### Exercise prompt
Both the line below containing "Theorem swap_page_roundtrip (s" and the line containing "runs (r ← (fs_set_off", along with every line between them, should be repeated exactly; no other line belongs in the answer.

Saved entries
^^^^^^^^^^^^^^^^

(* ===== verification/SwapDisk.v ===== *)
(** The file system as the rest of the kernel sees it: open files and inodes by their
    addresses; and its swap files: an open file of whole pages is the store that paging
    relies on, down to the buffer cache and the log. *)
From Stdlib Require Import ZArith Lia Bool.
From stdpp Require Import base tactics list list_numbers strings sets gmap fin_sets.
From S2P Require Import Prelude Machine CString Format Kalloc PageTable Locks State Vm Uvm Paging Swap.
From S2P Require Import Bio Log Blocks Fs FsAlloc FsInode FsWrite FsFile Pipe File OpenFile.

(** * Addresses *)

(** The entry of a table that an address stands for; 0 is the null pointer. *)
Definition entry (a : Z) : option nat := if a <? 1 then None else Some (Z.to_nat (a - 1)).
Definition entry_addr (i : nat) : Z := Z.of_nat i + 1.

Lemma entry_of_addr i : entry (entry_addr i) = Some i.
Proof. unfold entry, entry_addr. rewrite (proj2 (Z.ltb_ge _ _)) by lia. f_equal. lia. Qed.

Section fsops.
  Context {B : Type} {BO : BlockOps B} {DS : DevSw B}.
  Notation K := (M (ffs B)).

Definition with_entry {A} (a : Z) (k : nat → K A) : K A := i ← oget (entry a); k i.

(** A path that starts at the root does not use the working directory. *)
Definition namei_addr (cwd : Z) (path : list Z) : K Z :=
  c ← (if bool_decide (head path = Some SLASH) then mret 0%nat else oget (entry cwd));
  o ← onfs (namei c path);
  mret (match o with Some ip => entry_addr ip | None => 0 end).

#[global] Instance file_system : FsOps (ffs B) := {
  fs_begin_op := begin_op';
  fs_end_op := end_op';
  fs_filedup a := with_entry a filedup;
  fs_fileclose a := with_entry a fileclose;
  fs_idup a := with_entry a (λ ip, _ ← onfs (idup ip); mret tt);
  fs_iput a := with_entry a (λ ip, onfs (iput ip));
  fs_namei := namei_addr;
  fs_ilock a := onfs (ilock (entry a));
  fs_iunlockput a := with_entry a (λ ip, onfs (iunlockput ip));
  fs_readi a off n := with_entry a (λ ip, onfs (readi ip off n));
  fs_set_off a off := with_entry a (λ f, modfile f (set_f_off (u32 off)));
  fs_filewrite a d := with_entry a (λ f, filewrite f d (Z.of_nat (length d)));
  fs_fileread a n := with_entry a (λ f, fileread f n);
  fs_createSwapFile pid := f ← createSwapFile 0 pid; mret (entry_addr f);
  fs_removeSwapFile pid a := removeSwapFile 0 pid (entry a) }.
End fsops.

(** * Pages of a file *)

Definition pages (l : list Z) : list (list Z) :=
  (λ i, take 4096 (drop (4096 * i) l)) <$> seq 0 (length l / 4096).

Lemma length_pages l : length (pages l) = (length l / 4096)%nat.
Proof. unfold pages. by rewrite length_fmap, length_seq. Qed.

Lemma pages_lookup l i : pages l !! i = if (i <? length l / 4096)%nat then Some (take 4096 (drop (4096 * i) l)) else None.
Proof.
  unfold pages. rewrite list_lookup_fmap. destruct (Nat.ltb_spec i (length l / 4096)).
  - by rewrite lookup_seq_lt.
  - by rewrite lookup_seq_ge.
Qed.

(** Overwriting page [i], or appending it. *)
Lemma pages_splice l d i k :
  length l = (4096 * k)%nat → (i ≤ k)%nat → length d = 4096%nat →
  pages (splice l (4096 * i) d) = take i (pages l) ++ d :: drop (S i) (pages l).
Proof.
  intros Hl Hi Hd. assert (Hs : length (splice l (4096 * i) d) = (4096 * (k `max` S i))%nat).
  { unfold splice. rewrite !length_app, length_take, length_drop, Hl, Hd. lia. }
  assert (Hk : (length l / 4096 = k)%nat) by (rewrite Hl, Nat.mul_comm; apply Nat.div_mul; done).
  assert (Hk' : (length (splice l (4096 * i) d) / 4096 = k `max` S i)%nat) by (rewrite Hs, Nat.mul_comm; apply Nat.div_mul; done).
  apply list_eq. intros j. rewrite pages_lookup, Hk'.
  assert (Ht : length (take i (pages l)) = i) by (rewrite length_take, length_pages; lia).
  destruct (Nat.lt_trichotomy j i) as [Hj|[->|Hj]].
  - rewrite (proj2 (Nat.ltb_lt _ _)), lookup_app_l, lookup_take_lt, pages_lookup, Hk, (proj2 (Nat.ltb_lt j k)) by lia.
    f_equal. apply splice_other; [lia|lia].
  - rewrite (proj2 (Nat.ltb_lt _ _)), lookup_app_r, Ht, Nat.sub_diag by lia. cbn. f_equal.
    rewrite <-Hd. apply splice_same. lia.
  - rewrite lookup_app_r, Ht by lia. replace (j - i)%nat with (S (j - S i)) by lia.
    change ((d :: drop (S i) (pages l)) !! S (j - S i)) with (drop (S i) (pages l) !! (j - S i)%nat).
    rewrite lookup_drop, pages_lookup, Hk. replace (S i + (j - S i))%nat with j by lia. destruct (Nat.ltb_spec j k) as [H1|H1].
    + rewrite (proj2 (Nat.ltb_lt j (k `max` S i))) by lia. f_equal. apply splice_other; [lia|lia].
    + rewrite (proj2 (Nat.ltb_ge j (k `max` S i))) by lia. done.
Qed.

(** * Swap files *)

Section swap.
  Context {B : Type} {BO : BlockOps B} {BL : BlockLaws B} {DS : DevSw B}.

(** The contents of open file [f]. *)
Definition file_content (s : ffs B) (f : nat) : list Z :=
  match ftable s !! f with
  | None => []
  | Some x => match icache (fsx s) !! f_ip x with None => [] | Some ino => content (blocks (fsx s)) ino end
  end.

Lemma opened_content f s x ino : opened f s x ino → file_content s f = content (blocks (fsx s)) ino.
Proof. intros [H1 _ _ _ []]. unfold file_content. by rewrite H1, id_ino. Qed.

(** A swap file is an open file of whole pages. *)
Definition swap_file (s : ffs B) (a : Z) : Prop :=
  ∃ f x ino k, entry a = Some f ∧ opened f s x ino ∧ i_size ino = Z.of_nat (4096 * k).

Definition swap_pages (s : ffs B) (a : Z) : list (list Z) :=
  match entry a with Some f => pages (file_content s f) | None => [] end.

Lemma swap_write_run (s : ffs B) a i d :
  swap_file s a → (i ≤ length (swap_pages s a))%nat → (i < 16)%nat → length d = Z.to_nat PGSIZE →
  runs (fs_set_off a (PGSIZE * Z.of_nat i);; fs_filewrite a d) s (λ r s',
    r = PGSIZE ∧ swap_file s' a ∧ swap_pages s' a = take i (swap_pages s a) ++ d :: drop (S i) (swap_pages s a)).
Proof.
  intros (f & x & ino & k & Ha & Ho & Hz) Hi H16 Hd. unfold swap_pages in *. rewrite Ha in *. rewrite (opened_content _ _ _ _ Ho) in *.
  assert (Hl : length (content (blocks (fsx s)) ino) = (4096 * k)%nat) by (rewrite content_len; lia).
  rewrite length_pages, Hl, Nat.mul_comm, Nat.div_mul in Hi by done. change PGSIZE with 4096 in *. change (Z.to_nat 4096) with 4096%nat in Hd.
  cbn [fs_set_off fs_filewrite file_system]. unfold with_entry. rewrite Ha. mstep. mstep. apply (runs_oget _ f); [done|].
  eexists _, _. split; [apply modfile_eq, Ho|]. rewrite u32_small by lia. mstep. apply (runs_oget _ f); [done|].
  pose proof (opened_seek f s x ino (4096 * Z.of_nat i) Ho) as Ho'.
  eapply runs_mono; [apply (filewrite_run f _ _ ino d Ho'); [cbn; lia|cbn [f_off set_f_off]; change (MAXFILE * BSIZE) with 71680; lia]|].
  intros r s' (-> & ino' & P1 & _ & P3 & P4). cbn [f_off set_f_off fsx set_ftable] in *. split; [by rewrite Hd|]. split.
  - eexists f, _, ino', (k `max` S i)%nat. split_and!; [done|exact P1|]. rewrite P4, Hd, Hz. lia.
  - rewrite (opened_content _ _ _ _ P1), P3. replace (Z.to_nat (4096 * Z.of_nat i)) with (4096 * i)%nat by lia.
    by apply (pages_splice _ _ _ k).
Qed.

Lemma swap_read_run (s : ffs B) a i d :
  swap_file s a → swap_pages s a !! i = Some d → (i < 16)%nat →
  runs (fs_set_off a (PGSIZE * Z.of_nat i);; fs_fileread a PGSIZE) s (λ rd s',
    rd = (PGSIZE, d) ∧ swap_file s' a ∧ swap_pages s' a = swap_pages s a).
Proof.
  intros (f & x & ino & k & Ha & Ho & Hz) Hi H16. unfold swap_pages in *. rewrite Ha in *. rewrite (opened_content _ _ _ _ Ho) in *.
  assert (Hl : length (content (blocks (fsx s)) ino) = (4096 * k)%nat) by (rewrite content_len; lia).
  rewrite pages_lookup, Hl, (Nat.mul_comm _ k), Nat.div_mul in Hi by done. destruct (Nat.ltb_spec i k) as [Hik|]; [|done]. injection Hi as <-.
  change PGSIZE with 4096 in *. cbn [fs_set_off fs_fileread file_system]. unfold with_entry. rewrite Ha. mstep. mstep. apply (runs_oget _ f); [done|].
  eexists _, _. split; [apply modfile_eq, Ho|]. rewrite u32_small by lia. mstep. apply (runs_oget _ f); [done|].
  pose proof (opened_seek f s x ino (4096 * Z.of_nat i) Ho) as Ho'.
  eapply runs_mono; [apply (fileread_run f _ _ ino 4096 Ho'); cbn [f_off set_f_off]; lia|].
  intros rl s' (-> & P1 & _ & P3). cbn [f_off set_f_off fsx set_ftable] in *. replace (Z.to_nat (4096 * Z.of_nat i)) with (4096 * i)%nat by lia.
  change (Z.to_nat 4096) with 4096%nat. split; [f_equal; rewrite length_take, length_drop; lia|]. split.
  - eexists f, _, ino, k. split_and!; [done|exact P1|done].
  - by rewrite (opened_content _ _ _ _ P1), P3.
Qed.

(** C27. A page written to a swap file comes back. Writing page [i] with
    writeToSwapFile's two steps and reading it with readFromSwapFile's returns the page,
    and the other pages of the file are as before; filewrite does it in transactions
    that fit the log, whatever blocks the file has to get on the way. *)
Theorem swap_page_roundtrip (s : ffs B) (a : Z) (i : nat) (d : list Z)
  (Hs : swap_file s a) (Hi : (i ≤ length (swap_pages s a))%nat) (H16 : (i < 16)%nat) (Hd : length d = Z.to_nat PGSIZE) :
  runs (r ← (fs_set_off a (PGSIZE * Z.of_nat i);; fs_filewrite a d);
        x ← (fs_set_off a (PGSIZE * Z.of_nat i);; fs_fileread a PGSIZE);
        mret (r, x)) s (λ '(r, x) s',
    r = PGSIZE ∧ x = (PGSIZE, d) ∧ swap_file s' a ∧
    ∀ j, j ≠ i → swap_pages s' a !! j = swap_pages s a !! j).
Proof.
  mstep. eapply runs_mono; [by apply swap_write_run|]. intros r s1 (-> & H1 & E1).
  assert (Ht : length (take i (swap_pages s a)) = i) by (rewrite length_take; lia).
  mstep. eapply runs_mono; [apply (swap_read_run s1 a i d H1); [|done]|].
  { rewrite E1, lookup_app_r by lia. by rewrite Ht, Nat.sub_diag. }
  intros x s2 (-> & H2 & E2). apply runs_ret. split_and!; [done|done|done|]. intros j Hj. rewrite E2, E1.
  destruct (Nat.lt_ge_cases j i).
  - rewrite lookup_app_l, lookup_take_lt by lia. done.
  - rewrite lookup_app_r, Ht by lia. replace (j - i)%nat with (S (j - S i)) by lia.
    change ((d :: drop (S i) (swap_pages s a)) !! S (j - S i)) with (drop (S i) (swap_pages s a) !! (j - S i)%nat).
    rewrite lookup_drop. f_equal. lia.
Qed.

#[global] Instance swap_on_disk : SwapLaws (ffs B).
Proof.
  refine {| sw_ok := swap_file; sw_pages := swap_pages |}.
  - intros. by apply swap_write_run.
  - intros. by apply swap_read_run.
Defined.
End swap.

^^^^^^^^^^^^^^^^

### Written solution
Theorem swap_page_roundtrip (s : ffs B) (a : Z) (i : nat) (d : list Z)
  (Hs : swap_file s a) (Hi : (i ≤ length (swap_pages s a))%nat) (H16 : (i < 16)%nat) (Hd : length d = Z.to_nat PGSIZE) :
  runs (r ← (fs_set_off a (PGSIZE * Z.of_nat i);; fs_filewrite a d);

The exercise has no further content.